→ Work order: Your answer should be only the lines below from the one with "BSleep (Duration_from_secs 3)" to the one with "match st_body s", repeated exactly, ends included.

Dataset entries
---*---

(* ===== verification/Programs.v ===== *)
(** * The test programs of meio/src/lib.rs

    The actors of the integration tests of the crate, with their handlers, and the
    bodies of the tests as closed programs.  Any other actor may run before each
    call of a handler, and while it sleeps. *)
From S2P Require Import Prelude Extern Ids Types Linkage LiteRuntime Distributor Handlers ActorRuntime.
From S2P Require Import Tasks Invariant Supervision System Closed.

(** The requests, actions, items and outputs of the tests. *)
Inductive TestMessage : Type :=
| MsgOne | MsgTwo | MsgThree | LinkSignal | CtrlC
| ScheduledStop (stop : bool)
| U8 (n : N)
| UnitValue.

#[export] Instance TestMessage_eq_dec : EqDecision TestMessage.
Proof. solve_decision. Defined.

Inductive TestActor : Type :=
| MyActor
| ActorSingle (n : nat)
| ActorMany (actors : gset Id)
| TaskSpawner.

Definition ActorMany_default : TestActor := ActorMany ∅.

(** The future of [test_async_closure]: [async move { Ok(8) }]. *)
Inductive TestFuture : Type := Eight.

Definition tests_app : App := {|
  Payload := TestMessage; Actor := TestActor; Task := TestFuture; Strm := list TestMessage; Group := unit
|}.
#[local] Existing Instance tests_app.

(** The conversions of errors the tests use with [?]. *)
Class TestErrors `{!Crates} := {
  err_elapsed : Error;                  (* From<tokio::time::error::Elapsed> *)
  err_task : TaskError → Error          (* From<TaskError> *)
}.

Section programs.
Context `{!Crates, !TestErrors}.
Implicit Types (n : Net) (w : World).

(** ** Handlers *)

Definition keep (a : Actor) : Handling := CRet a (Ok tt).
Definition shutdown (a : Actor) : Handling := CDo CmdShutdown (λ _, CRet a (Ok tt)).

(** *** [MyActor] *)

Definition MyActor_started_by (a : Actor) : Handling := keep a.
Definition MyActor_interrupted_by (a : Actor) : Handling :=
  CDo (CmdSleep (Duration_from_secs 3)) (λ _, shutdown a).
(** [ActionHandler<MsgOne>] and [ActionHandler<LinkSignal>]: a log line *)
Definition MyActor_msg_one (a : Actor) : Handling := keep a.
Definition MyActor_link_signal (a : Actor) : Handling := keep a.
(** [Consumer<MsgOne>], [StreamAcceptor<MsgOne>] and [Consumer<CtrlC>] *)
Definition MyActor_consume_one (a : Actor) : Handling := keep a.
Definition MyActor_finished (a : Actor) : Handling := shutdown a.
Definition MyActor_stream_group (a : Actor) : Group := tt.
Definition MyActor_consume_ctrl_c (a : Actor) : Handling := keep a.
(** [InteractionHandler<MsgTwo>] *)
Definition MyActor_msg_two (a : Actor) : Code (result Payload Error) := CRet a (Ok (U8 1)).
(** [ActionHandler<Interact<MsgThree>>] *)
Definition MyActor_msg_three (responder : loc) (a : Actor) : Handling :=
  CDo (CmdRespond responder (Ok (U8 123))) (λ rep,
    match rep with
    | RepRespond (Err _) => CRet a (Err (err_msg "can't send a response"))
    | _ => CRet a (Ok tt)
    end).
(** [Scheduled<ScheduledStop>] *)
Definition MyActor_scheduled (stop : bool) (a : Actor) : Handling :=
  if stop then shutdown a else keep a.

(** *** [ActorSingle] and [ActorMany] *)

Definition ActorSingle_started_by (a : Actor) : Handling :=
  CDo (CmdSleep (Duration_from_secs 10)) (λ _, shutdown a).
Definition ActorSingle_interrupted_by (a : Actor) : Handling := keep a.

(** The loop of [StartedBy<System> for ActorMany], [k] rounds from [id]. *)
Fixpoint spawn_singles (k id : nat) (actors : gset Id) : Handling :=
  match k with
  | O => keep (ActorMany actors)
  | S k =>
    CDo (CmdSpawnActor (ActorSingle id) tt) (λ rep,
      match rep with
      | RepAddress addr => spawn_singles k (S id) ({[Ids.IdOf_into (Address_id addr)]} ∪ actors)
      | _ => keep (ActorMany actors)
      end)
  end.

(** [for id in 1..=count] *)
Definition ActorMany_started_by (count : nat) (actors : gset Id) : Handling := spawn_singles count 1 actors.

Definition ActorMany_eliminated (id : Id) (actors : gset Id) : Handling :=
  let actors := actors ∖ {[id]} in
  if decide (actors = ∅) then shutdown (ActorMany actors) else keep (ActorMany actors).

(** *** [TaskSpawner] *)

Definition TaskSpawner_started_by (a : Actor) : Handling :=
  CDo (CmdSpawnTask (FnTask Eight) UnitValue tt) (λ _, keep a).

(** A failed [assert_eq!] would be a panic; it is an error here, and [tests_pass]
    shows that it does not fail. *)
Definition TaskSpawner_eliminated (result : result Payload TaskError) (a : Actor) : Handling :=
  match result with
  | Err e => CRet a (Err (err_task e))
  | Ok v => if decide (v = U8 8) then shutdown a else CRet a (Err (err_msg "assertion failed"))
  end.

(** *** All of them

    [count] children for [ActorMany]: 1_000_000 in the test.  A message that an actor
    has no handler for cannot be sent to it; its row is [keep]. *)
Definition tests_impl (count : nat) : ActorImpl := {|
  group_sequence _ := [tt];                                  (* TerminationSequence for () *)
  queue_drained := Actor_queue_drained_default;
  instant_queue_drained := Actor_instant_queue_drained_default;
  on_action input :=
    match input with MsgOne => MyActor_msg_one | LinkSignal => MyActor_link_signal | _ => keep end;
  on_instant _ := keep;
  on_custom _ := keep;
  interaction request :=
    match request with
    | MsgThree => ByActionHandler MyActor_msg_three
    | _ => ByInteractionHandler MyActor_msg_two
    end;
  started_by a :=
    match a with
    | MyActor => MyActor_started_by a
    | ActorSingle _ => ActorSingle_started_by a
    | ActorMany actors => ActorMany_started_by count actors
    | TaskSpawner => TaskSpawner_started_by a
    end;
  interrupted_by a :=
    match a with
    | MyActor => MyActor_interrupted_by a
    | ActorSingle _ => ActorSingle_interrupted_by a
    | _ => keep a
    end;
  terminated_by := keep;
  eliminated id a := match a with ActorMany actors => ActorMany_eliminated id actors | _ => keep a end;
  task_eliminated _ _ _ := keep;
  interaction_done _ _ := keep;
  interaction_failed := InteractionDone_failed_default;
  consumer_handle item := match item with CtrlC => MyActor_consume_ctrl_c | _ => MyActor_consume_one end;
  consumer_finished a := match a with MyActor => MyActor_finished a | _ => keep a end;
  consumer_task_failed := Consumer_task_failed_default;
  consumer_task_finished := Consumer_task_finished_default;
  stream_group := MyActor_stream_group;
  scheduled _ item a := match item with ScheduledStop stop => MyActor_scheduled stop a | _ => keep a end;
  fn_task_eliminated _ _ result a := TaskSpawner_eliminated result a;
  on_tick _ := keep;
  on_tick_done := keep
|}.

(** ** Tasks: the items of [stream::iter] and the async block are ready at once *)

Definition test_future (t : TaskImpl) n : poll (result Payload Error) * Net :=
  match t with
  | StreamForwarder stream recipient =>
    match forward recipient ((Some <$> stream) ++ [None]) n with
    | (Ready (Ok _), n) => (Ready (Ok UnitValue), n)
    | (Ready (Err e), n) => (Ready (Err e), n)
    | (Pending, n) => (Pending, n)
    end
  | FnTask Eight => (fn_task_routine (Ready (Ok (U8 8))), n)
  | _ => (Pending, n)
  end.

(** What a task of a test does to the network are calls of addresses. *)
Lemma forward_outside recipient polls n : rtc outside n (forward recipient polls n).2.
Proof.
  revert n. induction polls as [|[item|] polls IH]; intros n; cbn [forward]; [done|..].
  - pose proof (out_act recipient (MsgStreamItem (Item item)) n) as Ho.
    destruct (act recipient _ n) as [[] n']; [|by apply rtc_once]. by eapply rtc_l.
  - pose proof (out_act recipient (MsgStreamItem StreamDone) n) as Ho.
    destruct (act recipient _ n) as [[] n']; by apply rtc_once.
Qed.

Lemma test_future_outside t n : rtc outside n (test_future t n).2.
Proof.
  destruct t as [| |stream recipient|[]|]; try done. unfold test_future.
  pose proof (forward_outside recipient ((Some <$> stream) ++ [None]) n) as Hf.
  by destruct (forward _ _ n) as [[|[]] n'].
Qed.

(** ** Links *)

Record MyLink : Type := mkMyLink { my_address : Address }.
Definition send_signal (l : MyLink) : Net → result unit Error * Net :=
  act (my_address l) (MsgAction LinkSignal).
Record MyAlternativeLink : Type := mkMyAlternativeLink { alternative_address : Address }.
(** [Deref]: the link is used as the address it wraps. *)
Definition deref (l : MyAlternativeLink) : Address := alternative_address l.

(** ** The tests *)

(** [assert_eq!(res?, expected)] *)
Definition expect_reply (expected : Payload) (k : Body) (res : result Payload Error) : Body :=
  match res with
  | Ok v => if decide (v = expected) then k else BPanic "assertion failed"
  | Err e => BEnd (Err e)
  end.

(** [System::interrupt(&mut address)?; address.join().await; Ok(())] *)
Definition interrupt_and_join (interrupted joined : Address) : Body :=
  BCall (System_interrupt interrupted) (attempt (BJoin joined (BEnd (Ok tt)))).

Definition start_and_terminate : Body :=
  BSpawn MyActor (λ address,
  BCall (act address (MsgAction MsgOne)) (attempt (
  BInteract address MsgTwo (expect_reply (U8 1) (
  interrupt_and_join address address))))).

Definition test_recipient : Body :=
  BSpawn MyActor (λ address,
  let action_recipient := action_recipient address in
  BCall (recipient_act (recipient_clone action_recipient) (MsgAction MsgOne)) (attempt (
  let interaction_recipient := interaction_recipient address in
  BInteract (interaction_clone interaction_recipient) MsgTwo (expect_reply (U8 1) (
  interrupt_and_join address address))))).

Definition test_custom_interaction : Body :=
  BSpawn MyActor (λ address,
  BInteract (Address_clone address) MsgThree (expect_reply (U8 123) (
  interrupt_and_join address address))).

Definition test_attach : Body :=
  BSpawn MyActor (λ address,
  BCall (attach address [MsgOne; MsgOne; MsgOne] UnitValue) (attempt (
  BJoin address (BEnd (Ok tt))))).

Definition test_link : Body :=
  BSpawn MyActor (λ address,
  let my_link := link mkMyLink address in
  BCall (send_signal my_link) (attempt (
  let alternative_link := link mkMyAlternativeLink address in
  interrupt_and_join (deref alternative_link) address))).

(** [address.schedule(ScheduledStop(stop), Instant::now() + Duration::from_secs(3))?] *)
Definition schedule_stop (stop : bool) (address : Address) (k : Body) : Body :=
  BNow (λ now, at_deadline now (Duration_from_secs 3) (λ t,
  BCall (schedule address (ScheduledStop stop) t) (attempt k))).

Definition test_schedule : Body :=
  BSpawn MyActor (λ address,
  BSleep (Duration_from_secs 3) (
  schedule_stop false address (
  schedule_stop false address (
  schedule_stop true address (
  BTimeout (Duration_from_secs 5) address (λ joined,
  BEnd (if joined then Ok tt else Err err_elapsed))))))).

Definition test_million_actors : Body :=
  BSpawn ActorMany_default (λ address, BJoin address (BEnd (Ok tt))).

Definition test_async_closure : Body :=
  BSpawn TaskSpawner (λ address, BJoin address (BEnd (Ok tt))).

(** A test is run on an empty system. *)
Definition run (test : Body) : State := mkState 0 (mkWorld net_empty ∅ ∅) test.

(** ** What it is to pass *)

Definition is_done (p : Phase) : bool := match p with PhDone => true | _ => false end.

(** The body returned [Ok]; every actor and task has ended. *)
Definition passed (s : State) : bool :=
  match st_body s with BEnd (Ok _) => true | _ => false end &&
  bool_decide (map_Forall (λ _ rt, is_done (rt_phase rt) = true) (w_actors (st_world s))) &&
  bool_decide (w_tasks (st_world s) = ∅).
End programs.

#[local] Existing Instance ref_crates.

(** The errors of the reference implementations. *)
#[export] Instance ref_errors : TestErrors := {|
  err_elapsed := err_msg "deadline has elapsed";
  err_task e := match e with Interrupted => err_msg "task was interrupted" | Other e => e end
|}.

(** The integration tests pass.  In whatever order the body of a test, its
    actors and its tasks are polled and the hash sets are iterated, the run ends
    (there is no deadlock and no endless run), the body has returned [Ok] after the
    reply it expects, and every actor and task has ended.  The crates are the reference
    implementations, the clock moves only when nothing else can, and [ActorMany] has one
    child here ([million_actors_end] is about any number, and any crates). *)
Theorem tests_pass :
  Forall (λ test, @always_ends _ _ (tests_impl 1) test_future (λ s, passed s = true) (run test))
    [start_and_terminate; test_recipient; test_custom_interaction; test_attach; test_link;
     test_schedule; test_async_closure; test_million_actors].
Proof.
  rewrite !Forall_cons, Forall_nil. split_and!; [..|done]; apply (explore_sound _ _ 40); vm_compute; reflexivity.
Qed.

(** Without children [ActorMany] is never told of an end: it does not shut down, and
    the test waits for ever. *)
Remark no_actors_hang :
  @always_ends _ _ (tests_impl 0) test_future (λ s, negb (passed s) = true) (run test_million_actors).
Proof. apply (explore_sound _ (λ s, negb (passed s)) 40). vm_compute. reflexivity. Qed.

---*---

→ Response:
  BSleep (Duration_from_secs 3) (
  schedule_stop false address (
  schedule_stop false address (
  schedule_stop true address (
  BTimeout (Duration_from_secs 5) address (λ joined,
  BEnd (if joined then Ok tt else Err err_elapsed))))))).

Definition test_million_actors : Body :=
  BSpawn ActorMany_default (λ address, BJoin address (BEnd (Ok tt))).

Definition test_async_closure : Body :=
  BSpawn TaskSpawner (λ address, BJoin address (BEnd (Ok tt))).

(** A test is run on an empty system. *)
Definition run (test : Body) : State := mkState 0 (mkWorld net_empty ∅ ∅) test.

(** ** What it is to pass *)

Definition is_done (p : Phase) : bool := match p with PhDone => true | _ => false end.

(** The body returned [Ok]; every actor and task has ended. *)
Definition passed (s : State) : bool :=
  match st_body s with BEnd (Ok _) => true | _ => false end &&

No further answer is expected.